Under Rule 26, a “treating physician may testify as either a lay witness or an expert witness; however, in order to testify an expert witness, the physician must provide the required disclosures under either Rule 26(a)(2)(B) or Rule 26(a)(2)(C).” Sweat, 2015 WL 8270434, at *2 (M.D. Fla. Dec. 8, 2015). Rule 26's requirements are “not merely aspirational, ” rather, they are “designed to allow both sides in a case to prepare their cases adequately and to prevent surprise.” Western Union Holdings, Inc. v. Eastern Union, Inc., 316 Fed.Appx. 850, 854 (11th Cir. 2008).
If a treating physician's testimony is based on a hypothesis, not the experience of treating the patient, i.e. the opinion is directed to matters that are not critical to the clinical decision-making process, then the treating physician's opinion is inadmissible unless the physician provides a written expert report in compliance with Rule 26(a)(2)(B). Williams v. Mast Biosurgery USA, Inc., 644 F.3d 1312, 1317-18 (11th Cir. 2011) (treating physician's testimony on identity of foreign material removed from abdomen held inadmissible as lay opinion of treating physician in products liability case against manufacturer, since exact identity of substance was not critical to decision to remove it); U.S. v. Henderson, 409 F.3d 1293 (11th Cir. 2005) (treating physician's diagnosis of injury (fractured jaw) held permissible lay testimony, while statement about cause of injury (blow to side of face) was not essential to clinical decision-making and thus constituted impermissible lay opinion); Maluff v. Sam's East, Inc., 2017 WL 5290879 (S.D. Fla. 2017); Muzaffar v. Ross Dress for Less, Inc., 2013 WL 3850848, at *1 (S.D. Fla. July 26, 2013) (if a “treating physician or provider ventures beyond [observation, diagnosis, and treatment] and includes opinions on causation, prognosis, and/or future implications of the injury, then he or she must provide a full report satisfying the requirements of Federal Rule of Civil Procedure 26(a)(2)(B)”).

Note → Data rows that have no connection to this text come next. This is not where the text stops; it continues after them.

(** X11: the accessors of a reference only read.  A returning
    OCI_RefIsNull, OCI_RefGetHexSize, OCI_RefGetSchema or OCI_RefToText
    leaves the initialised flag and every structure as it was;
    OCI_RefGetHexSize returns a value between 0 and the ub4 size reported
    by the native library; OCI_RefGetSchema returns the type stored in the
    reference; OCI_RefToText keeps the length of the caller's block. *)
Theorem ref_accessors_read_only N s :
  (forall ref b s', OCI_RefIsNull N ref s = Some (b, s') -> same_stores s s') /\
  (forall ref n s',
     OCI_RefGetHexSize N ref s = Some (n, s') ->
     same_stores s s' /\ 0 <= n < 2 ^ 32 /\
     forall p r, ref = Some p -> refs s !! p = Some r ->
       n <= to_ub4 (nat_ub4 N (trace s) (OCIRefHexSize (ref_handle r)))) /\
  (forall ref t s',
     OCI_RefGetSchema ref s = Some (t, s') ->
     same_stores s s' /\
     forall p r, ref = Some p -> refs s !! p = Some r -> t = ref_nty r) /\
  (forall ref size str b str' s',
     OCI_RefToText N ref size str s = Some ((b, str'), s') ->
     same_stores s s' /\ length <$> str' = length <$> str).
Proof.
  split; [|split; [|split]]; intros.
  - eapply OCI_RefIsNull_frame; eauto.
  - eapply OCI_RefGetHexSize_frame; eauto.
  - eapply OCI_RefGetSchema_frame; eauto.
  - eapply OCI_RefToText_frame; eauto.
Qed.

Lemma ref_accessors_read_only_witness :
  exists n s',
    OCI_RefGetHexSize N_ok (Some 1%positive) s_pinned = Some (n, s') /\
    same_stores s_pinned s' /\ 0 <= n < 2 ^ 32.
Proof.
  destruct (OCI_RefGetHexSize N_ok (Some 1%positive) s_pinned)
    as [[n s']|] eqn:Hrun; [|discriminate Hrun].
  destruct (proj1 (proj2 (ref_accessors_read_only N_ok s_pinned))
              (Some 1%positive) n s' Hrun) as (Hsame & Hn & _).
  exists n, s'. split; [reflexivity|]. split; [exact Hsame|exact Hn].
Defined.
(** ** Creating and freeing an enqueue object *)

(** The outcomes of OCI_EnqueueCreate on checked arguments. *)
Lemma OCI_EnqueueCreate_outcome N ti cn nm s :
  loaded s = true -> ti_con ti = Some cn ->
  let tr1 := EvMemAlloc OCI_IPC_ENQUEUE true :: trace s in
  let opth := nat_handle N tr1 OCIDescriptorAlloc in
  exists enq s',
    OCI_EnqueueCreate N (Some ti) (Some nm) s = Some (enq, s') /\
    refs s' = refs s /\ objs s' = objs s /\
    match enq with
    | Some p =>
        mem_alloc_ok N (trace s) = true /\
        successful N (nat_status N tr1 OCIDescriptorAlloc) = true /\
        enqs s !! p = None /\
        enqs s' = <[p := mkEnqueue (Some ti) nm opth]> (enqs s) /\
        trace s' = EvDirect OCIDescriptorAlloc :: tr1
    | None =>
        enqs s' = enqs s /\
        (mem_alloc_ok N (trace s) = false /\
         trace s' = EvException (ExcNullPointer OCI_IPC_ENQUEUE)
                      :: EvMemAlloc OCI_IPC_ENQUEUE false :: trace s
         \/
         mem_alloc_ok N (trace s) = true /\
         successful N (nat_status N tr1 OCIDescriptorAlloc) = false /\
         exists p, enqs s !! p = None /\
           trace s' = EvMemFree OCI_IPC_ENQUEUE p :: EvDirect (OCIDescriptorFree opth)
                        :: EvDirect OCIDescriptorAlloc :: tr1)
    end.
Proof.
  intros Hl Hcn tr1 opth. subst tr1 opth.
  destruct (OCI_EnqueueCreate N (Some ti) (Some nm) s) as [[enq s']|] eqn:Hrun.
  - exists enq, s'. split; [reflexivity|].
    unfold OCI_EnqueueCreate, OCI_CHECK_INITIALIZED, OCI_EnqueueFree, OCI_RESULT,
      direct, null_pointer in Hrun.
    cbv zeta in Hrun. minv.
    all: rewrite ?insert_insert_eq, ?delete_insert_eq.
    all: rewrite ?(delete_id _ _ (fresh_lookup_None _)).
    all: unfold NULL; cbv iota.
    + repeat split; auto using fresh_lookup_None.
    + do 3 (split; [reflexivity|]). right.
      do 2 (split; [assumption|]). eexists. split; [apply fresh_lookup_None|reflexivity].
    + do 3 (split; [reflexivity|]). left. split; [assumption|reflexivity].
  - exfalso.
    unfold OCI_EnqueueCreate, OCI_CHECK_INITIALIZED, OCI_EnqueueFree, OCI_RESULT,
      direct, null_pointer in Hrun.
    cbv zeta in Hrun. minv.
Qed.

If a party fails to provide information as required by Rule 26(a), the party may not use that information or witness to supply evidence on a motion, at a hearing, or at trial, unless the failure was substantially justified or is harmless. Fed.R.Civ.P. 37(c). In determining if the failure to disclose was substantially justified or harmless, courts consider: (1) the importance of the excluded testimony; (2) the explanation of the party for its failure to comply with the required disclosure; (3) the prejudice that would arise from allowing the testimony; and (4) the availability of a continuance to cure such prejudice. Managed Care Solutions, Inc. v. Essent Health Care, Inc., 2010 WL 1837724 (S.D. Fla. 2010).
2. The Daubert Standard
In federal court, expert opinions must meet the admissibility guidelines set forth in Daubert v. Merrell Dow Pharmaceuticals, Inc., 509 U.S. 579 (1993), and Federal Rule of Evidence 702. Under Rule 702:
A witness who is qualified as an expert by knowledge, skill, experience, training, or education may testify in the form of an opinion or otherwise if:
(a) the expert's scientific, technical, or other specialized knowledge will help the trier of fact to understand the evidence or to determine a fact in issue;
(b) the testimony is based on sufficient facts or data;
(c) the testimony is the product of reliable principles and methods; and
(d) the expert has reliably applied the principles and methods to the facts of the case.Fed. R. Evid. 702. Before permitting expert opinion testimony, a court must make certain that the expert employs “in the courtroom the same level of intellectual rigor that characterizes the practice of the expert in the field.” Kumho Tire Co. v. Carmichael, 526 U.S. 137, 152 (1999). Courts must act as gatekeeper to prevent speculative and unreliable expert testimony from reaching the jury. See Rink v. Cheminova, Inc., 400 F.3d 1286, 1291 (11th Cir. 2005) (the “task of evaluating the reliability of expert testimony is uniquely entrusted to the district court under Daubert”). This gatekeeping role is “significant” because an “expert's opinion ‘can be both powerful and quite misleading.'” U.S. v. Frazier, 387 F.3d 1244, 1260 (11th Cir. 2004) (quoting Daubert, 509 U.S. at 595).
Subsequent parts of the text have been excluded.